Pre-draft measurables
| Height | Weight | 40-yard dash | 10-yard split | 20-yard split | 20-yard shuttle | Three-cone drill | Vertical jump | Broad jump | Bench press |
| 6 ft 5 in (1.96 m) | 261 lb (118 kg) | 4.88 s | 1.71 s | 2.81 s | 4.45 s | 7.33 s | 32+1⁄2 in (0.83 m) | 9 ft 8 in (2.95 m) | 20 reps |
All values from Miami (FL) Pro Day

===San Francisco 49ers===
Cleveland was signed by the San Francisco 49ers on May 10, 2014, after going unselected in the 2014 NFL draft. He was released by the 49ers on August 30, and was re/signed to the team's practice squad the following day. Cleveland was promoted to the active roster on September 20. Cleveland made his NFL debut the next day, against the Arizona Cardinals.

===New England Patriots===
Cleveland was traded to the New England Patriots in exchange for Jordan Devey on August 18, 2015. He was released by the Patriots on September 5, and subsequently re-signed to the team's practice squad the following day. Cleveland was promoted to the active roster on November 27, and appeared briefly, recording one catch for one yard in the Patriots' 30–24 loss to the Denver Broncos on November 29. Cleveland was released by the Patriots on December 25.

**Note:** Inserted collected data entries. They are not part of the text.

(* ===== verification/DataFeature.v ===== *)
(** * The features data, neighbours and vpn ([features/data.rs],
    [features/neighbours.rs], [features/vpn.rs])

    Data sends pings and datagrams to routes, neighbours reports connections
    to its subscribers. The vpn feature does nothing without its build
    feature. *)

From S2P Require Import Prelude NodeId ConnId Route Msg Base.

(** ** Data *)

Inductive DataControl :=
| Ping (dest : NodeId)
| DataListen (port : Z)
| DataUnlisten (port : Z)
| DataSendRule (port : Z) (rule : RouteRule) (ttl : NetOutgoingMeta) (data : Buffer).

Inductive DataEvent :=
| Pong (dest : NodeId) (rtt : option Z)
| Recv (port : Z) (meta : NetIncomingMeta) (data : Buffer).

Inductive DataMsg :=
| DataPing (id ts : Z) (from : NodeId)
| DataPong (id ts : Z)
| DataData (port : Z) (data : Buffer).

Definition PING_TIMEOUT : Z := 2000.

(** [NetOutgoingMeta::default()] *)
Definition outgoing_default : NetOutgoingMeta := mkOutgoing false DEFAULT_MSG_TTL 0 false.

Section data.
Context {UserData Addr Secure : Type} {msg_codec : Codec DataMsg}.

Abbreviation Actor := (FeatureControlActor UserData) (only parsing).
Abbreviation Output := (FeatureOutput UserData DataEvent unit Addr) (only parsing).

Record DataFeature := mkData {
  waits : gmap Z (Z * Actor * NodeId);
  ping_seq : Z;
  data_queue : list Output;
  data_dest : gmap Z Actor;
  data_shutdown : bool;
}.

Definition data_default : DataFeature := mkData ∅ 0 [] ∅ false.

Definition data_push (self : DataFeature) (out : Output) : DataFeature :=
  mkData (waits self) (ping_seq self) (data_queue self ++ [out]) (data_dest self) (data_shutdown self).

Definition ping_timeout (self : DataFeature) (id : Z) : outcome DataFeature :=
  w ← expect (waits self !! id);
  Done (mkData (delete id (waits self)) (ping_seq self) (data_queue self ++ [OutEvent w.1.2 (Pong w.2 None)])
          (data_dest self) (data_shutdown self)).

Definition data_on_shared_input (order : HashOrder) (self : DataFeature) (now : Z) (input : FeatureSharedInput Secure) : outcome DataFeature :=
  match input with
  | Tick _ =>
      let timeout_list := fst <$> filter (λ e, wrap 64 (e.2.1.1 + PING_TIMEOUT) ≤ now) (hash_iter (waits self)) in
      foldM ping_timeout self timeout_list
  | Connection _ => Done self
  end.

Definition data_on_control (ctx : FeatureContext) (self : DataFeature) (now_ms : Z) (actor : Actor) (control : DataControl) : DataFeature :=
  match control with
  | Ping dest =>
      let seq := ping_seq self in
      mkData (<[seq := (now_ms, actor, dest)]> (waits self)) (wrap 64 (seq + 1))
        (data_queue self ++ [OutSendRoute (ToNode dest) outgoing_default (serialize (DataPing seq now_ms (fctx_node_id ctx)))])
        (data_dest self) (data_shutdown self)
  | DataListen port => mkData (waits self) (ping_seq self) (data_queue self) (<[port := actor]> (data_dest self)) (data_shutdown self)
  | DataUnlisten port => mkData (waits self) (ping_seq self) (data_queue self) (delete port (data_dest self)) (data_shutdown self)
  | DataSendRule port rule ttl data => data_push self (OutSendRoute rule ttl (serialize (DataData port data)))
  end.

Definition data_on_msg (self : DataFeature) (now_ms : Z) (meta : NetIncomingMeta) (buf : Buffer) : DataFeature :=
  match deserialize (T := DataMsg) buf with
  | Some (DataPong id ts) =>
      match waits self !! id with
      | Some (_, actor, dest) =>
          mkData (delete id (waits self)) (ping_seq self)
            (data_queue self ++ [OutEvent actor (Pong dest (Some (wrap 16 (wrap 64 (now_ms - ts)))))]) (data_dest self) (data_shutdown self)
      | None => self
      end
  | Some (DataPing id ts from) => data_push self (OutSendRoute (ToNode from) outgoing_default (serialize (DataPong id ts)))
  | Some (DataData port data) =>
      match data_dest self !! port with
      | Some actor => data_push self (OutEvent actor (Recv port meta data))
      | None => self
      end
  | None => self
  end.

Definition data_on_input (ctx : FeatureContext) (self : DataFeature) (now_ms : Z) (input : FeatureInput UserData DataControl unit) : DataFeature :=
  match input with
  | FControl actor control => data_on_control ctx self now_ms actor control
  | FNet _ meta buf => data_on_msg self now_ms meta buf
  | FLocal meta buf => data_on_msg self now_ms meta buf
  | FromWorker _ => self
  end.

Definition data_on_shutdown (self : DataFeature) : DataFeature :=
  mkData (waits self) (ping_seq self) (data_queue self) (data_dest self) true.

Definition data_is_empty (self : DataFeature) : bool :=
  data_shutdown self && match data_queue self with [] => true | _ => false end.

Definition data_pop_output (self : DataFeature) : DataFeature * option Output :=
  match data_queue self with
  | [] => (self, None)
  | out :: rest => (mkData (waits self) (ping_seq self) rest (data_dest self) (data_shutdown self), Some out)
  end.
End data.

Arguments DataFeature UserData Addr : clear implicits.

(** ** Neighbours *)

Inductive NeighboursApiControl (Addr : Type) :=
| NSub
| NUnSub
| NConnectTo (addr : Addr)
| NDisconnectFrom (node : NodeId).
Arguments NSub {_}.
Arguments NUnSub {_}.
Arguments NConnectTo {_} _.
Arguments NDisconnectFrom {_} _.

Inductive NeighboursApiEvent :=
| NConnected (node : NodeId) (conn : ConnId)
| NDisconnected (node : NodeId) (conn : ConnId).

Section neighbours.
Context {UserData Addr Secure : Type} `{EqDecision UserData}.

Abbreviation Actor := (FeatureControlActor UserData) (only parsing).
Abbreviation Output := (FeatureOutput UserData NeighboursApiEvent unit Addr) (only parsing).

Record NeighboursFeature := mkNeighboursFeature {
  subs : list Actor;
  nf_output : list Output;
  nf_shutdown : bool;
}.

Definition neighbours_default : NeighboursFeature := mkNeighboursFeature [] [] false.

Definition nf_push (self : NeighboursFeature) (outs : list Output) : NeighboursFeature :=
  mkNeighboursFeature (subs self) (nf_output self ++ outs) (nf_shutdown self).

Definition neighbours_on_shared_input (self : NeighboursFeature) (input : FeatureSharedInput Secure) : NeighboursFeature :=
  match input with
  | Connection (Connected ctx _) => nf_push self ((λ sub, OutEvent sub (NConnected (ctx_node ctx) (ctx_conn ctx))) <$> subs self)
  | Connection (Disconnected ctx) => nf_push self ((λ sub, OutEvent sub (NDisconnected (ctx_node ctx) (ctx_conn ctx))) <$> subs self)
  | _ => self
  end.

Definition neighbours_on_input (self : NeighboursFeature) (input : FeatureInput UserData (NeighboursApiControl Addr) unit) : NeighboursFeature :=
  match input with
  | FControl actor NSub => mkNeighboursFeature (vec_insert actor (subs self)) (nf_output self) (nf_shutdown self)
  | FControl actor NUnSub => mkNeighboursFeature (vec_remove actor (subs self)) (nf_output self) (nf_shutdown self)
  | FControl _ (NConnectTo addr) => nf_push self [OutNeighboursConnectTo addr]
  | FControl _ (NDisconnectFrom node) => nf_push self [OutNeighboursDisconnectFrom node]
  | _ => self
  end.

Definition neighbours_on_shutdown (self : NeighboursFeature) : NeighboursFeature := mkNeighboursFeature (subs self) (nf_output self) true.

Definition neighbours_is_empty (self : NeighboursFeature) : bool :=
  nf_shutdown self && match nf_output self with [] => true | _ => false end.

Definition neighbours_pop_output (self : NeighboursFeature) : NeighboursFeature * option Output :=
  match nf_output self with
  | [] => (self, None)
  | out :: rest => (mkNeighboursFeature (subs self) rest (nf_shutdown self), Some out)
  end.
End neighbours.

Arguments NeighboursFeature UserData Addr : clear implicits.

(** ** Workers that forward everything

    The workers of data and neighbours, each with its own types. *)

Section forwarding.
Context {UserData Control Event : Type}.
Abbreviation WorkerOutput := (FeatureWorkerOutput UserData Control Event unit) (only parsing).

Record ForwardingWorker := mkForwarding { fw_queue : list WorkerOutput; fw_shutdown : bool }.

Definition forwarding_default : ForwardingWorker := mkForwarding [] false.

Definition forwarding_on_input (self : ForwardingWorker) (input : FeatureWorkerInput UserData Control unit) : ForwardingWorker :=
  let forward out := mkForwarding (fw_queue self ++ [out]) (fw_shutdown self) in
  match input with
  | WControl actor control => forward (ForwardControlToController actor control)
  | WNetwork conn header buf => forward (ForwardNetworkToController conn header buf)
  | WFromController _ _ => self
  | WLocal header buf => forward (ForwardLocalToController header buf)
  end.

Definition forwarding_on_shutdown (self : ForwardingWorker) : ForwardingWorker := mkForwarding (fw_queue self) true.

Definition forwarding_is_empty (self : ForwardingWorker) : bool :=
  fw_shutdown self && match fw_queue self with [] => true | _ => false end.

Definition forwarding_pop_output (self : ForwardingWorker) : ForwardingWorker * option WorkerOutput :=
  match fw_queue self with
  | [] => (self, None)
  | out :: rest => (mkForwarding rest (fw_shutdown self), Some out)
  end.
End forwarding.

Arguments ForwardingWorker UserData Control Event : clear implicits.

(** ** Vpn

    [Control] and [Event] have no values; the worker drops every packet. *)

Inductive VpnControl := .
Inductive VpnEvent := .

Record VpnFeature := mkVpn { vpn_shutdown : bool }.
Definition vpn_on_shutdown (self : VpnFeature) : VpnFeature := mkVpn true.
Definition vpn_is_empty (self : VpnFeature) : bool := vpn_shutdown self.

Record VpnFeatureWorker (UserData : Type) := mkVpnWorker {
  vw_queue : list (FeatureWorkerOutput UserData VpnControl VpnEvent unit);
  vw_shutdown : bool;
}.
Arguments mkVpnWorker {_} _ _.
Arguments vw_queue {_} _.
Arguments vw_shutdown {_} _.

Definition vpn_worker_on_input {U} (self : VpnFeatureWorker U) (input : FeatureWorkerInput U VpnControl unit) : VpnFeatureWorker U := self.
Definition vpn_worker_on_shutdown {U} (self : VpnFeatureWorker U) : VpnFeatureWorker U := mkVpnWorker (vw_queue self) true.
Definition vpn_worker_is_empty {U} (self : VpnFeatureWorker U) : bool :=
  vw_shutdown self && match vw_queue self with [] => true | _ => false end.
Definition vpn_worker_pop_output {U} (self : VpnFeatureWorker U)
    : VpnFeatureWorker U * option (FeatureWorkerOutput U VpnControl VpnEvent unit) :=
  match vw_queue self with
  | [] => (self, None)
  | out :: rest => (mkVpnWorker rest (vw_shutdown self), Some out)
  end.
Lemma pins_ok_direct_send dp now f conn meta buf addr :
  pins_ok (pin_view dp) → Z.of_nat (length buf) + 12 ≤ 2 ^ 16 → conns_reverse dp !! conn_key conn = Some addr →
  ∃ d dp' wire, dp_conns dp !! addr = Some d ∧ conn_key (dpc_conn d) = conn_key conn ∧
    feature_output order dp now f (WOutSendDirect conn meta buf) = Done dp' ∧ dp_queue dp' = dp_queue dp ++ [OutNet (UdpPacket addr wire)].
Proof.
  intros Hok Hl Hc. cbn [feature_output]. rewrite Hc. destruct (proj1 (pins_ok_inverse dp Hok _ _) Hc) as (d & Hd & Hk).
  set (h := to_header _ _ _ _). destruct (build_raw_packet h buf) as (old & Hraw & Hlen & H12).
  destruct (encrypt_packet d now h old buf Hlen H12 Hl) as (d' & wire & He).
  exists d. unfold build_send_to_from_mut. rewrite Hd. cbn [expect]. rewrite bind_Done, Hraw, bind_Done. unfold take_buf. cbn [buffer]. rewrite He. by eexists _, wire.
Qed.
End net.

(** *** Three nodes in a row, to evaluate with *)

#[local] Existing Instance demo_pubsub_codec.
#[local] Existing Instance demo_x25519.
#[local] Existing Instance demo_x25519_laws.
#[local] Existing Instance demo_aes.
#[local] Existing Instance demo_aes_laws.

#[local] Instance demo_headroom : Headroom := { front _ := replicate 12 0; front_room _ := Nat.le_refl 12 }.

#[local] Instance demo_no_control : LimitedCodec NeighboursControl := { try_serialize _ := None; try_deserialize _ := None }.
Lemma demo_worker_run :
  worker_run 2 0 [] history_default demo_pinned [LePin (from_in 0 99) 1 (demo_addr 2) (42, 42)].
Proof. eapply (wrun_input _ _ _ _ _ [] canonical_order 0 (PlaneEvent (LePin (from_in 0 99) 1 (demo_addr 2) (42, 42)))); [apply wrun_new|reflexivity]. Qed.

Lemma workers_follow_neighbours_witness :
  controller_run (Responder := Z) (TC := unit) demo_rng 2 0 [] [] 0 history_default (demo_cp 2) demo_outs ∧
  conns_reverse demo_pinned = ctx_pair <$> neighbours (cp_neighbours (demo_cp 2)) ∧ neighbours (cp_neighbours (demo_cp 2)) !! (Incoming, 99) ≠ None.
Proof.
  pose proof (apart_run_run _ _ _ _ _ _ _ _ _ demo_apart_run) as Hrun. split; [exact Hrun|]. split; [|by vm_compute].
  refine (workers_follow_neighbours demo_rng 2 0 0 [] [] 0 history_default (demo_cp 2) _ [] history_default demo_pinned _ Hrun _ _ demo_worker_run eq_refl);
    vm_compute; reflexivity.
Defined.

#[local] Instance demo_clear_laws : EncryptionLaws (Encryptor := Z) (Decryptor := Z) (λ _ _, True) 0.
Proof. split; [intros; by eexists _, _|intros ? ? ? ? ? ? ? _ [= <- <-] _ _ _; by eexists|done|done]. Qed.

Lemma direct_send_finds_connection_witness :
  ∃ d dp' wire, dp_conns demo_pinned !! demo_addr 2 = Some d ∧
    feature_output canonical_order demo_pinned 5 FPubSub (WOutSendDirect (from_in 0 99) demo_meta [1; 2]) = Done dp' ∧
    dp_queue dp' = [OutNet (UdpPacket (demo_addr 2) wire)].
Proof.
  destruct (direct_send_finds_connection (paired := λ _ _, True) (lifetime := 0) demo_rng 2 0 0 [] [] 0 history_default (demo_cp 2) _ [] history_default demo_pinned _ demo_apart_run
    demo_worker_run (ex_intro _ [] eq_refl)) as [_ Hsend].
  destruct (Hsend canonical_order 5 FPubSub (from_in 0 99) demo_meta [1; 2]) as (d & dp' & wire & Hd & _ & Hf & Hq); [by vm_compute|].
  by exists d, dp', wire.
Defined.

===San Diego / Los Angeles Chargers===
Cleveland signed with the San Diego Chargers on December 28, 2015. On September 4, 2016, he was released by the Chargers. Cleveland was then re-signed to the Chargers' practice squad. He was promoted to the active roster on September 24. On August 7, 2017, Cleveland was waived/injured by the Chargers and placed on injured reserve.